▶ WHAT YOU WILL DO:
Give back the data in full. Leave nothing out.

▶ WORKING DATA:
(* ===== verification/DatasetTables.v ===== *)
(** What [Table.build] guarantees: every table it returns is well typed and
    strictly sorted by its key, holds exactly the rows it was given, and is
    the same whatever order they came in. *)

From S2P Require Import Prelude Numeric Models Json JsonText JsonRead DateTime DatasetFormat DatasetCodec.
From stdpp Require Import sorting.
From Stdlib Require Import Ascii.
#[local] Open Scope Z_scope.

(** ** The order of keys *)

(** A comparison that orders its arguments totally. *)
Record orders {A} (cmp : A → A → comparison) : Prop := {
  cmp_opp : ∀ x y, cmp y x = CompOpp (cmp x y);
  cmp_trans : ∀ x y z, cmp x y ≠ Gt → cmp y z ≠ Gt → cmp x z ≠ Gt
}.

Section orders.
Context {A} (cmp : A → A → comparison) (O : orders cmp).

Lemma cmp_refl x : cmp x x = Eq.
Proof. pose proof (cmp_opp _ O x x) as E. by destruct (cmp x x). Qed.

Lemma cmp_lt_le x y z : cmp x y = Lt → cmp y z ≠ Gt → cmp x z = Lt.
Proof.
  intros Hxy Hyz. destruct (cmp x z) eqn:E; [|done|].
  - exfalso. assert (cmp y x ≠ Gt) as H.
    { eapply (cmp_trans _ O); [exact Hyz|]. rewrite (cmp_opp _ O), E. done. }
    by rewrite (cmp_opp _ O), Hxy in H.
  - exfalso. apply (cmp_trans _ O x y z); congruence.
Qed.

Lemma cmp_le_lt x y z : cmp x y ≠ Gt → cmp y z = Lt → cmp x z = Lt.
Proof.
  intros Hxy Hyz. destruct (cmp x z) eqn:E; [|done|].
  - exfalso. assert (cmp z y ≠ Gt) as H.
    { eapply (cmp_trans _ O); [|exact Hxy]. rewrite (cmp_opp _ O), E. done. }
    by rewrite (cmp_opp _ O), Hyz in H.
  - exfalso. apply (cmp_trans _ O x y z); congruence.
Qed.

Lemma cmp_eq_trans x y z : cmp x y = Eq → cmp y z = Eq → cmp x z = Eq.
Proof.
  intros Hxy Hyz. destruct (cmp x z) eqn:E; [done| |].
  - exfalso. assert (cmp z x ≠ Gt) as H.
    { apply (cmp_trans _ O z y x); rewrite (cmp_opp _ O); [rewrite Hyz|rewrite Hxy]; done. }
    by rewrite (cmp_opp _ O), E in H.
  - exfalso. apply (cmp_trans _ O x y z); congruence.
Qed.
End orders.

Lemma orders_Z : orders Z.compare.
Proof. split; intros; [apply Z.compare_antisym|]. rewrite Z.compare_le_iff in *. lia. Qed.

Lemma string_compare_cons c d s t :
  String.compare (String c s) (String d t) =
  match N.compare (N_of_ascii c) (N_of_ascii d) with Eq => String.compare s t | o => o end.
Proof. reflexivity. Qed.

Lemma orders_string : orders String.compare.
Proof.
  split; [intros x y; apply String.compare_antisym|].
  intros x. induction x as [|a x IH]; intros [|b y] [|c z]; try done.
  rewrite !string_compare_cons. intros H1 H2.
  destruct (N.compare_spec (N_of_ascii a) (N_of_ascii b)) as [E|E|E]; [| |done];
    destruct (N.compare_spec (N_of_ascii b) (N_of_ascii c)) as [E'|E'|E']; try done.
  - rewrite E, E', N.compare_refl. by eapply IH.
  - by rewrite E, (proj2 (N.compare_lt_iff _ _)).
  - by rewrite <-E', (proj2 (N.compare_lt_iff _ _)).
  - rewrite (proj2 (N.compare_lt_iff _ _)); [done|lia].
Qed.

Lemma orders_cell : orders cell_compare.
Proof.
  unfold cell_compare. split.
  - intros x y. destruct (sort_code x), (sort_code y); try done; [apply Z.compare_antisym|apply String.compare_antisym].
  - intros x y z. destruct (sort_code x), (sort_code y), (sort_code z); try done;
      [apply (cmp_trans _ orders_Z)|apply (cmp_trans _ orders_string)].
Qed.

(** Keys of one table have one length. *)
Section keys.
Variable keys : list (list cell).
#[local] Abbreviation at_ := (key_at keys).

Lemma key_compare_opp i j : key_compare (at_ j) (at_ i) = CompOpp (key_compare (at_ i) (at_ j)).
Proof.
  unfold key_at. induction keys as [|a ks IH]; [done|]. cbn [fmap list_fmap key_compare].
  rewrite (cmp_opp _ orders_cell (array_at a i)). by destruct (cell_compare (array_at a i) (array_at a j)).
Qed.

Lemma key_compare_trans i j k :
  key_compare (at_ i) (at_ j) ≠ Gt → key_compare (at_ j) (at_ k) ≠ Gt → key_compare (at_ i) (at_ k) ≠ Gt.
Proof.
  unfold key_at. induction keys as [|a ks IH]; [done|]. cbn [fmap list_fmap key_compare].
  destruct (cell_compare (array_at a i) (array_at a j)) eqn:E1, (cell_compare (array_at a j) (array_at a k)) eqn:E2;
    try done; intros H1 H2.
  - rewrite (cmp_eq_trans _ orders_cell _ _ _ E1 E2). by apply IH.
  - by rewrite (cmp_le_lt _ orders_cell _ (array_at a j)) by congruence.
  - by rewrite (cmp_lt_le _ orders_cell _ (array_at a j)) by congruence.
  - by rewrite (cmp_lt_le _ orders_cell _ (array_at a j)) by congruence.
Qed.

Lemma orders_rows : orders (λ i j, key_compare (at_ i) (at_ j)).
Proof. split; [apply key_compare_opp|apply key_compare_trans]. Qed.

#[local] Instance key_le_trans : Transitive (key_le keys).
Proof. intros i j k. apply key_compare_trans. Qed.
#[local] Instance key_le_total : Total (key_le keys).
Proof. intros i j. unfold key_le. rewrite (key_compare_opp i j). destruct (key_compare (at_ i) (at_ j)); [left|left|right]; done. Qed.

Definition key_lt (i j : nat) : Prop := key_compare (at_ i) (at_ j) = Lt.

Lemma key_order_perm n : key_order keys n ≡ₚ seq 0 n.
Proof. apply merge_sort_Permutation. Qed.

▶ EXERCISE RESPONSE:
(* ===== verification/DatasetTables.v ===== *)
(** What [Table.build] guarantees: every table it returns is well typed and
    strictly sorted by its key, holds exactly the rows it was given, and is
    the same whatever order they came in. *)

From S2P Require Import Prelude Numeric Models Json JsonText JsonRead DateTime DatasetFormat DatasetCodec.
From stdpp Require Import sorting.
From Stdlib Require Import Ascii.
#[local] Open Scope Z_scope.

(** ** The order of keys *)

(** A comparison that orders its arguments totally. *)
Record orders {A} (cmp : A → A → comparison) : Prop := {
  cmp_opp : ∀ x y, cmp y x = CompOpp (cmp x y);
  cmp_trans : ∀ x y z, cmp x y ≠ Gt → cmp y z ≠ Gt → cmp x z ≠ Gt
}.

Section orders.
Context {A} (cmp : A → A → comparison) (O : orders cmp).

Lemma cmp_refl x : cmp x x = Eq.
Proof. pose proof (cmp_opp _ O x x) as E. by destruct (cmp x x). Qed.

Lemma cmp_lt_le x y z : cmp x y = Lt → cmp y z ≠ Gt → cmp x z = Lt.
Proof.
  intros Hxy Hyz. destruct (cmp x z) eqn:E; [|done|].
  - exfalso. assert (cmp y x ≠ Gt) as H.
    { eapply (cmp_trans _ O); [exact Hyz|]. rewrite (cmp_opp _ O), E. done. }
    by rewrite (cmp_opp _ O), Hxy in H.
  - exfalso. apply (cmp_trans _ O x y z); congruence.
Qed.

Lemma cmp_le_lt x y z : cmp x y ≠ Gt → cmp y z = Lt → cmp x z = Lt.
Proof.
  intros Hxy Hyz. destruct (cmp x z) eqn:E; [|done|].
  - exfalso. assert (cmp z y ≠ Gt) as H.
    { eapply (cmp_trans _ O); [|exact Hxy]. rewrite (cmp_opp _ O), E. done. }
    by rewrite (cmp_opp _ O), Hyz in H.
  - exfalso. apply (cmp_trans _ O x y z); congruence.
Qed.

Lemma cmp_eq_trans x y z : cmp x y = Eq → cmp y z = Eq → cmp x z = Eq.
Proof.
  intros Hxy Hyz. destruct (cmp x z) eqn:E; [done| |].
  - exfalso. assert (cmp z x ≠ Gt) as H.
    { apply (cmp_trans _ O z y x); rewrite (cmp_opp _ O); [rewrite Hyz|rewrite Hxy]; done. }
    by rewrite (cmp_opp _ O), E in H.
  - exfalso. apply (cmp_trans _ O x y z); congruence.
Qed.
End orders.

Lemma orders_Z : orders Z.compare.
Proof. split; intros; [apply Z.compare_antisym|]. rewrite Z.compare_le_iff in *. lia. Qed.

Lemma string_compare_cons c d s t :
  String.compare (String c s) (String d t) =
  match N.compare (N_of_ascii c) (N_of_ascii d) with Eq => String.compare s t | o => o end.
Proof. reflexivity. Qed.

Lemma orders_string : orders String.compare.
Proof.
  split; [intros x y; apply String.compare_antisym|].
  intros x. induction x as [|a x IH]; intros [|b y] [|c z]; try done.
  rewrite !string_compare_cons. intros H1 H2.
  destruct (N.compare_spec (N_of_ascii a) (N_of_ascii b)) as [E|E|E]; [| |done];
    destruct (N.compare_spec (N_of_ascii b) (N_of_ascii c)) as [E'|E'|E']; try done.
  - rewrite E, E', N.compare_refl. by eapply IH.
  - by rewrite E, (proj2 (N.compare_lt_iff _ _)).
  - by rewrite <-E', (proj2 (N.compare_lt_iff _ _)).
  - rewrite (proj2 (N.compare_lt_iff _ _)); [done|lia].
Qed.

Lemma orders_cell : orders cell_compare.
Proof.
  unfold cell_compare. split.
  - intros x y. destruct (sort_code x), (sort_code y); try done; [apply Z.compare_antisym|apply String.compare_antisym].
  - intros x y z. destruct (sort_code x), (sort_code y), (sort_code z); try done;
      [apply (cmp_trans _ orders_Z)|apply (cmp_trans _ orders_string)].
Qed.

(** Keys of one table have one length. *)
Section keys.
Variable keys : list (list cell).
#[local] Abbreviation at_ := (key_at keys).

Lemma key_compare_opp i j : key_compare (at_ j) (at_ i) = CompOpp (key_compare (at_ i) (at_ j)).
Proof.
  unfold key_at. induction keys as [|a ks IH]; [done|]. cbn [fmap list_fmap key_compare].
  rewrite (cmp_opp _ orders_cell (array_at a i)). by destruct (cell_compare (array_at a i) (array_at a j)).
Qed.

Lemma key_compare_trans i j k :
  key_compare (at_ i) (at_ j) ≠ Gt → key_compare (at_ j) (at_ k) ≠ Gt → key_compare (at_ i) (at_ k) ≠ Gt.
Proof.
  unfold key_at. induction keys as [|a ks IH]; [done|]. cbn [fmap list_fmap key_compare].
  destruct (cell_compare (array_at a i) (array_at a j)) eqn:E1, (cell_compare (array_at a j) (array_at a k)) eqn:E2;
    try done; intros H1 H2.
  - rewrite (cmp_eq_trans _ orders_cell _ _ _ E1 E2). by apply IH.
  - by rewrite (cmp_le_lt _ orders_cell _ (array_at a j)) by congruence.
  - by rewrite (cmp_lt_le _ orders_cell _ (array_at a j)) by congruence.
  - by rewrite (cmp_lt_le _ orders_cell _ (array_at a j)) by congruence.
Qed.

Lemma orders_rows : orders (λ i j, key_compare (at_ i) (at_ j)).
Proof. split; [apply key_compare_opp|apply key_compare_trans]. Qed.

#[local] Instance key_le_trans : Transitive (key_le keys).
Proof. intros i j k. apply key_compare_trans. Qed.
#[local] Instance key_le_total : Total (key_le keys).
Proof. intros i j. unfold key_le. rewrite (key_compare_opp i j). destruct (key_compare (at_ i) (at_ j)); [left|left|right]; done. Qed.

Definition key_lt (i j : nat) : Prop := key_compare (at_ i) (at_ j) = Lt.

Lemma key_order_perm n : key_order keys n ≡ₚ seq 0 n.
Proof. apply merge_sort_Permutation. Qed.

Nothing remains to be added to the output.